Photo Credit: Eric Chan from Hollywood, United States, CC BY 2.0 <https://creativecommons.org/licenses/by/2.0>, via Wikimedia Commons
When I was a freshman in high school, our football team won the state championship. It was an incredible experience. Our team dominated the game – it was a foregone conclusion by the end of the third quarter. It cemented in my mind that this was the perfect place for me. And, crucially, it was our turn to storm the field.
Except, that didn’t happen. Police officers were lined up in anticipation for this exact moment. No student, no parent – nobody – was stepping foot on that field on this day. A stern glance from a cop was all I needed to know that my dream was dead. But weirdly, it didn’t ruin the experience for me. How is that possible?
I mean, come on – everybody knows you're supposed to storm the field or the court after a big win. It’s basically in the rules. Win a game, storm the court. Easy peasy. It’s just the way it is.
But that’s not really true, is it? Something strange has happened over the last twenty years or so. Storming the field or the court used to be for special moments – like a massive underdog beating a top-ranked team. Now people will storm the court because…it’s Saturday? Because it’s something to do? The extraordinary is slowly becoming ordinary.
The pitch invasion (as it’s known across the pond) has lost its luster. It’s no longer the sensational surprise it used to be. Storming the field used to be for the under-est of underdogs. Now, even Ohio State likes to get in on the action. Honestly, isn’t storming the field a little beneath a mind-bogglingly successful school like OSU?
Or what about the University of Cincinnati storming the court after defeating a 19th-ranked TCU team for their first Big 12 win? UC is a program that’s won two national titles! Granted, they were over half a century ago, but still – TCU would kill for that kind of success. They’ve been to a single Elite Eight in their entire history! What happened to great expectations? Why are we celebrating a win over the fifth-best team in the conference like it’s Mardi Gras in New Orleans?
The increased frequency of field or court storming has also opened up a Pandora’s Box of unintended consequences. Duke’s freshman phenom Kyle Filipowski was injured this past Saturday after Wake Forest fans stormed the court following their 83 - 79 win over the 8th-ranked Blue Devils. Never mind that the difference between Wake’s and Duke’s record this year is three f-ing games. Or that they beat Duke last year. Or that the teams are an even 2 - 2 in their last four matchups.
It’s not just an isolated incident either. An Ohio State fan knocked Caitlin Clark to the ground after the Buckeyes bounced the Hawkeyes back in January. She avoided injury (thankfully), but watching the face of women’s basketball hit the hardwood because some wild, probably drunk wacko decided this was her moment to live out her fourteen-year-old fantasies is decidedly not what college athletics needs right now. What the hell are we doing?

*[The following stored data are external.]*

Lemma intr_loop_panic fuel : forall R HA HP HU s v thr,
  vinv R HA HP HU s v thr -> (length HU < fuel)%nat -> ~ all_ok HU s ->
  (intr_loop fuel s).1 = Panic "virtio_disk_intr status".
Proof.
  induction fuel as [|fuel IH]; intros R HA HP HU s v thr I Hf Hok; [lia|].
  pose proof (intr_loop_eq fuel _ _ _ _ _ _ _ I) as HE. destruct HU as [|h HU]; [by destruct Hok; constructor|].
  destruct HE as (q & Hq & <- & ->). destruct (Z.eqb_spec (in_status (dk_info s (q0 q))) 0) as [E|E]; [|done].
  apply (IH R HA HP HU (reported (q_b q) s) v thr); [by apply vinv_report|cbn [length] in Hf; lia|].
  intros H. apply Hok. by constructor.
Qed.

Lemma intr_fuel R HA HP HU s v thr :
  vinv R HA HP HU s v thr -> (length HU < S (Z.to_nat (u16 (ud_idx s - dk_used_idx s))))%nat.
Proof.
  intros I. destruct (vi_used _ _ _ _ _ _ _ I) as (U1 & U2 & U3). rewrite U2.
  pose proof (heads_length _ _ _ _ _ _ _ I) as HL. rewrite !length_app in HL.
  unfold u16. change (2 ^ 16) with 65536 in *. dlia.
Qed.

Lemma virtio_disk_intr_run R HA HP HU s v thr :
  lk_free (vdisk_lock s) -> vinv R HA HP HU s v thr -> all_ok HU s ->
  runs (virtio_disk_intr x) s (fun _ s' =>
    lk_free (vdisk_lock s') /\ same_data s s' /\ same_status R s s' /\ vinv R HA HP [] s' v thr).
Proof.
  intros Hl I Hok. unfold virtio_disk_intr. apply v_acquire; [done|]. set (s0 := set_vlock _ s).
  assert (I0 : vinv R HA HP HU s0 v thr) by (by apply vinv_vlock). mstep.
  eapply runs_seq; [apply (intr_loop_run _ R HA HP HU s0); [exact I0|by apply (intr_fuel R HA HP HU _ v thr)|exact Hok]|].
  intros _ s1 (I1 & HD & HS & HK). apply runs_zoom. rewrite HK. eapply runs_eq; [apply release_word_held|].
  split_and!; [done|exact HD|exact HS|by apply vinv_vlock].
Qed.

Lemma virtio_disk_intr_panic R HA HP HU s v thr :
  lk_free (vdisk_lock s) -> vinv R HA HP HU s v thr -> ~ all_ok HU s ->
  (virtio_disk_intr x s).1 = Panic "virtio_disk_intr status".
Proof.
  intros Hl I Hok. unfold virtio_disk_intr, v_spin, zoom. unfold bind at 1. rewrite acquire_word_free by done.
  set (s0 := set_vlock _ s). assert (I0 : vinv R HA HP HU s0 v thr) by (by apply vinv_vlock).
  unfold bind at 1, gets. unfold bind at 1.
  pose proof (intr_loop_panic _ _ _ _ _ s0 _ _ I0 (intr_fuel _ _ _ _ _ _ _ I0) Hok) as HP'.
  destruct (intr_loop _ s0) as [o s1]. cbn in HP'. by rewrite HP'.
Qed.

(** *** The device and the owners of buffers *)
Definition with_contents (b no : Z) (d : list Z) (s : disk) : disk :=
  set_buf (upd (dk_buf s) b (VBuf no d (vb_disk (dk_buf s b)))) s.

Lemma vinv_contents R HA HP HU s v thr b no d :
  vinv R HA HP HU s v thr -> no = vb_blockno (dk_buf s b) \/ (forall q, q ∈ R -> q_b q <> b) ->
  length d = Z.to_nat DBSIZE -> 0 <= no < 2 ^ 31 -> vinv R HA HP HU (with_contents b no d s) v thr.
Proof.
  intros I Hb Hd Hno. destruct I. split; try done.
  - intros q Hq. specialize (vi_fmt0 q Hq). unfold formatted in *. cbn [with_contents set_buf dk_desc dk_ops dk_info dk_buf].
    unfold upd. case_decide as E; [|done]. destruct Hb as [-> |Hb]; [|by destruct (Hb q Hq)]. cbn [vb_blockno]. by rewrite <- E.
  - intros q Hq. cbn [with_contents set_buf dk_buf]. rewrite <- (vi_busy0 q Hq). unfold upd.
    case_decide as E; [cbn; by rewrite E|done].
  - intros b'. cbn [with_contents set_buf dk_buf]. unfold upd. case_decide; [done|apply vi_data0].
Qed.

Lemma vinv_fetch R HA HP HU s v v' thr :
  vinv R HA HP HU s v thr -> dv_seen v <> av_idx s -> dv_seen v' = u16 (dv_seen v + 1) ->
  dv_taken v' = dv_taken v ++ [av_ring s (dv_seen v mod NUM)] ->
  exists h HA', HA = h :: HA' /\ vinv R HA' (HP ++ [h]) HU s v' thr.
Proof.
  intros I Hne Es Et. destruct (vi_seen _ _ _ _ _ _ _ I) as (S1 & S2 & S3). destruct HA as [|h HA].
  { exfalso. apply Hne. rewrite S2. unfold u16. cbn [length]. rewrite Z.mod_small; lia. }
  exists h, HA. split; [done|]. rewrite (ring_head _ _ _ _ S3) in Et.
  assert (EP : HA ++ (HP ++ [h]) ++ HU ≡ₚ (h :: HA) ++ HP ++ HU).
  { rewrite <- app_assoc, app_assoc. cbn [app]. by rewrite <- Permutation_middle, <- app_assoc. }
  destruct I. split; try done.
  - by rewrite EP.
  - intros h'. rewrite EP. apply vi_own0.
  - rewrite Es. split; [unfold u16; apply Z.mod_pos_bound; lia|]. split; [|by eapply ring_pop].
    rewrite S2, u16_plus. f_equal. cbn [length]. lia.
  - rewrite Et. by f_equiv.
  - intros q Hq. rewrite EP. by apply vi_status0.
  - intros q Hq. rewrite EP. by apply vi_busy0.
Qed.

(** The driver's side of a completed request. *)
Definition completed (q : vreq) (status : Z) (s : disk) : disk :=
  set_used (u16 (ud_idx s + 1)) (upd (ud_ring s) (ud_idx s mod NUM) (UsedElem (q0 q) DBSIZE))
    (set_info (upd (dk_info s) (q0 q) (DInfo (in_b (dk_info s (q0 q))) status)) s).
Lemma uartstart_loop_run fuel : forall s, uwf (cn_uart s) -> (length (txq (cn_uart s)) < fuel)%nat ->
  runs (uartstart_loop fuel) s (fun _ s' => quiet s s' /\ uwf (cn_uart s') /\ cn_out s' = cn_out s /\
    uart_tx_lock (cn_uart s') = uart_tx_lock (cn_uart s)).
Proof.
  induction fuel as [|fuel IH]; intros s W Hf; [lia|]. cbn [uartstart_loop]. mstep.
  destruct (Z.eqb_spec (uart_tx_w (cn_uart s)) (uart_tx_r (cn_uart s))) as [Ee|Ee].
  - apply runs_bind, runs_zoom, ReadReg_run. eapply runs_mono; [apply ul_isr|]. intros v d [E1 E2]. apply runs_ret.
    split; [by split|]. split; [done|]. split; [|done]. unfold cn_out, cn_dev. cbn. by rewrite E1.
  - apply runs_bind, runs_zoom. eapply runs_mono; [apply LSR_run|]. intros v u1 ((E1 & E2 & E3) & _ & _).
    rewrite app_nil_r in E2. destruct (Z.land v LSR_TX_IDLE =? 0).
    { apply runs_ret. split; [split; cbn; try done; by rewrite E1|]. unfold cn_out, cn_dev. cbn [set_cnuart cn_uart].
      rewrite E2. rewrite E1. done. }
    set (c := uart_tx_buf (cn_uart s) (uart_tx_r (cn_uart s) mod UART_TX_BUF_SIZE)).
    apply runs_bind, runs_zoom, runs_modify. apply runs_bind, runs_zoom.
    destruct (pe_wakeup tx_chan (cn_env s)) as (e' & Ew & Ev). eapply runs_eq; [exact Ew|].
    apply runs_bind, runs_zoom. eapply runs_mono; [apply THR_run|]. intros ? u2 (F1 & F2 & F3).
    destruct (tx_pop (cn_uart s) W Ee) as [W' EQ]. fold c in EQ.
    assert (EU : u2 = set_dev (ua_dev u2) (set_tx (uart_tx_buf (cn_uart s)) (uart_tx_w (cn_uart s)) (u64 (uart_tx_r (cn_uart s) + 1)) (cn_uart s))).
    { rewrite F1. cbn. rewrite E1. done. }
    assert (ES : ul_sent (ua_dev u2) = ul_sent (cn_dev s) ++ [c]).
    { rewrite F2. cbn. unfold cn_dev. rewrite E2. do 2 f_equal. apply u8_small.
      destruct W as (_ & _ & _ & W). rewrite EQ in W. by apply Forall_cons in W as [W _]. }
    eapply runs_mono; [apply IH|].
    + cbn [set_cnuart set_cnenv cn_uart]. rewrite EU. exact W'.
    + cbn [set_cnuart set_cnenv cn_uart]. rewrite EU. rewrite EQ in Hf. cbn [length] in Hf. unfold txq in *. cbn in *. lia.
    + intros ? s' (Q & W2 & EO & EL). split; [|split; [done|split]].
      * eapply quiet_trans; [|exact Q]. split; cbn; [done|split; [by rewrite EU|]|done]. unfold cn_dev. cbn. cbn in F3. rewrite F3. exact E3.
      * rewrite EO. unfold cn_out, cn_dev. cbn [set_cnuart set_cnenv cn_uart]. rewrite EQ, ES, <- app_assoc. cbn [app].
        f_equal. f_equal. by rewrite EU.
      * rewrite EL. cbn [set_cnuart set_cnenv cn_uart]. by rewrite EU.
Qed.
(** [printint]: the text if it fits, undefined behaviour otherwise. *)
Lemma printint_eq xx base sign s :
  2 <= base <= 16 -> - 2 ^ 63 <= xx < 2 ^ 63 -> xx <> - 2 ^ 63 ->
  printint spin xx base sign s =
    if (length (int_text xx base sign) <=? 16)%nat then put_all spin (int_text xx base sign) s
    else (Undef "printint: buf overflow", s).
Proof.
  intros Hb Hx Hm. unfold printint. rewrite (proj2 (Z.eqb_neq xx (- 2 ^ 63))) by done. rewrite andb_false_r.
  unfold int_text. destruct (sign && (xx <? 0)) eqn:En.
  - apply andb_true_iff in En as [_ En%Z.ltb_lt].
    assert (Hv : 0 <= - xx < base ^ Z.of_nat 64).
    { split; [lia|]. apply Z.lt_le_trans with (2 ^ 64); [lia|]. change (Z.of_nat 64) with 64. apply Z.pow_le_mono_l. lia. }
    unfold bind at 1. rewrite digit_loop_eq by (done || cbn; lia). cbn [length]. rewrite Nat.add_0_r, app_nil_r.
    set (d := digits_of 64 (- xx) base). destruct (Nat.leb_spec (length d) 16) as [H1|H1].
    + unfold bind, buf_push. destruct (Nat.ltb_spec (length d) 16); [by rewrite (proj2 (Nat.leb_le _ _)) by lia|].
      rewrite (proj2 (Nat.leb_gt _ _)) by lia. done.
    + rewrite (proj2 (Nat.leb_gt _ _)) by lia. done.
  - assert (Hv : 0 <= u64 xx < base ^ Z.of_nat 64).
    { pose proof (u64_range xx). split; [lia|]. apply Z.lt_le_trans with (2 ^ 64); [lia|]. change (Z.of_nat 64) with 64. apply Z.pow_le_mono_l. lia. }
    unfold bind at 1. rewrite digit_loop_eq by (done || cbn; lia). cbn [length]. rewrite Nat.add_0_r, app_nil_r.
    destruct (_ <=? 16)%nat; [|done]. done.
Qed.

Lemma int_text_bytes xx base sign : 2 <= base <= 16 -> Forall byte_ok (int_text xx base sign).
Proof.
  intros Hb. unfold int_text. destruct (sign && (xx <? 0)) eqn:E.
  - apply andb_true_iff in E as [_ E%Z.ltb_lt]. constructor; [unfold byte_ok; lia|]. apply digits_of_bytes; lia.
  - apply digits_of_bytes; [done|]. apply u64_range.
Qed.

Lemma printint_run xx base sign s :
  panicked (pr_uart s) = 0 -> 2 <= base <= 16 -> - 2 ^ 63 <= xx < 2 ^ 63 -> xx <> - 2 ^ 63 ->
  (length (int_text xx base sign) <= 16)%nat ->
  runs (printint spin xx base sign) s (fun _ s' => out (int_text xx base sign) s s').
Proof.
  intros Hp Hb Hx Hm Hl. eapply runs_as; [|apply put_all_run; [done|by apply (int_text_bytes xx base sign)]].
  rewrite printint_eq by done. by rewrite (proj2 (Nat.leb_le _ _)).
Qed.

Lemma nibble v j : 0 <= v -> 0 <= j <= 15 -> Z.shiftr (u64 (v * 16 ^ j)) 60 = (v / 16 ^ (15 - j)) mod 16.
Proof.
  intros Hv Hj. rewrite Z.shiftr_div_pow2 by lia. unfold u64.
  assert (E1 : 2 ^ 64 = 16 ^ j * (16 ^ (15 - j) * 16)).
  { rewrite (Z.mul_comm (16 ^ (15 - j))), <- Z.pow_succ_r, <- Z.pow_add_r by lia. replace (j + Z.succ (15 - j)) with 16 by lia. done. }
  assert (E2 : 2 ^ 60 = 16 ^ j * 16 ^ (15 - j)) by (rewrite <- Z.pow_add_r by lia; replace (j + (15 - j)) with 15 by lia; done).
  pose proof (Z.pow_pos_nonneg 16 j ltac:(lia) ltac:(lia)). pose proof (Z.pow_pos_nonneg 16 (15 - j) ltac:(lia) ltac:(lia)).
  rewrite E1, E2, (Z.mul_comm v), Z.mul_mod_distr_l, Z.div_mul_cancel_l by lia. rewrite Z.rem_mul_r by lia.
  rewrite (Z.add_comm (v mod _)), Z.mul_comm, Z.div_add_l by lia. rewrite (Z.div_small (v mod _)); [lia|]. apply Z.mod_pos_bound. lia.
Qed.

Lemma printptr_loop_run v n : forall s, (n <= 16)%nat -> 0 <= v -> panicked (pr_uart s) = 0 ->
  runs (printptr_loop spin n (u64 (v * 16 ^ Z.of_nat (16 - n)))) s (fun _ s' =>
    out (map (fun k => nth (Z.to_nat ((v / 16 ^ (15 - Z.of_nat k)) mod 16)) digits 0) (seq (16 - n) n)) s s').
Proof.
  induction n as [|n IH]; intros s Hn Hv Hp; cbn [printptr_loop seq map]; [apply runs_ret, out_nil|].
  rewrite nibble by lia. set (j := (16 - S n)%nat) in *.
  eapply runs_seq; [apply putc_run; [done|apply digits_nth, Z.mod_pos_bound; lia]|]. intros ? s1 O1.
  assert (E : u64 (Z.shiftl (u64 (v * 16 ^ Z.of_nat j)) 4) = u64 (v * 16 ^ Z.of_nat (16 - n))).
  { rewrite Z.shiftl_mul_pow2 by lia. unfold u64. rewrite Zmult_mod_idemp_l. f_equal. change (2 ^ 4) with 16.
    replace (16 - n)%nat with (S j) by (unfold j; lia). rewrite (Nat2Z.inj_succ j), Z.pow_succ_r by lia. lia. }
  rewrite E. eapply runs_mono; [apply IH; [lia|done|by rewrite (out_calm _ _ _ O1)]|]. intros ? s2 O2.
  replace (16 - n)%nat with (S j) in O2 by (unfold j; lia). by apply (out_trans [_] _ s s1 s2).
Qed.

Lemma printptr_run v s : 0 <= v < 2 ^ 64 -> panicked (pr_uart s) = 0 ->
  runs (printptr spin v) s (fun _ s' => out (ptr_text v) s s').
Proof.
  intros Hv Hp. unfold printptr. eapply runs_seq; [by apply putc_run|]. intros ? s1 O1.
  assert (Hp1 : panicked (pr_uart s1) = 0) by (by rewrite (out_calm _ _ _ O1)).
  eapply runs_seq; [by apply putc_run|]. intros ? s2 O2.
  assert (Hp2 : panicked (pr_uart s2) = 0) by (by rewrite (out_calm _ _ _ O2)).
  pose proof (printptr_loop_run v 16 s2 ltac:(lia) ltac:(lia) Hp2) as HR. rewrite Nat.sub_diag, Z.mul_1_r, u64_small in HR by done.
  eapply runs_mono; [exact HR|]. intros ? s3 O3. unfold ptr_text. apply (out_trans [48] _ s s1 s3 O1). by apply (out_trans [120] _ s1 s2 s3).
Qed.

Lemma putstr_run l : forall fuel p s, cstr (pr_mem s) p l -> Forall byte_ok l -> (length l < fuel)%nat -> panicked (pr_uart s) = 0 ->
  runs (putstr spin fuel p) s (fun _ s' => out l s s').
Proof.
  induction l as [|c l IH]; intros [|fuel] p s HC HB Hf Hp; cbn [length] in Hf; try lia; cbn [putstr]; mstep; cbn [cstr] in HC.
  - rewrite HC. apply runs_ret, out_nil.
  - destruct HC as (-> & Hc & HC). rewrite (proj2 (Z.eqb_neq _ _) Hc). inversion HB; subst.
    eapply runs_seq; [by apply putc_run|]. intros ? s1 O1.
    eapply runs_mono; [apply IH; [by rewrite (out_mem _ _ _ O1)|done|lia|by rewrite (out_calm _ _ _ O1)]|].
    intros ? s2 O2. by apply (out_trans [c] l s s1 s2).
Qed.

Lemma int_arg_range long a : - 2 ^ 63 <= int_arg long a < 2 ^ 63.
Proof.
  unfold int_arg, s64, s32. destruct long; [pose proof (Z.mod_pos_bound (u64 a + 2 ^ 63) (2 ^ 64))|pose proof (Z.mod_pos_bound (a + 2 ^ 31) (2 ^ 32))]; lia.
Qed.

Section directives.
Context (strs : Z -> list Z) (null : Z).
Local Abbreviation R1 := (render1 strs null).

(** How a directive ends: [k] characters after its first. *)
Definition printed (k : Z) (d : dir) (ap : list Z) s (r : option (Z * list Z)) s' : Prop :=
  r = Some (k, (R1 d ap).2) /\ out (R1 d ap).1 s s'.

Look, I’m not trying to be the party-pooper here. I can admit, when I was a fourteen-year-old at St. X watching the upperclassmen win the state title, there was nothing more on Earth I wanted to do than to celebrate with the boys on the field. But I didn’t. Not because I didn’t want to, of course, but because – whatever their reason – the Canton police weren’t having it. And yet, it was still an incredible night. Would storming the field have made it better? I don’t know, but I can say with 100% certainty that I’m not breaking out in cold sweats in the middle of the night because I didn’t get to behave like a buffoon after my team won a football game.
The bigger picture is this: storming the field or the court has gotten incredibly cliché. It’s no longer electrifying or gravitational or unique or interesting. Instead, it’s become reckless and inane and self-serving and boring.
I’m not calling for a complete ban of pitch/court/field invasions – just a moratorium. Let’s all take a deep breath. College sports has been going through a lot recently with all the Name, Image & Likeness stuff, with the transfer portal and all the general unease that permeates everyone and everything involved in it. It deserves a break from all the nonsense.
Five years is all I’m asking. No storming, no invading. Just fans watching sports and behaving like fans instead sprinting towards painted grass like lemmings when they see a suicidally-steep cliff. It’s time to end the madness. Storming the field won’t make or break your experience. You’ll live – just like I did.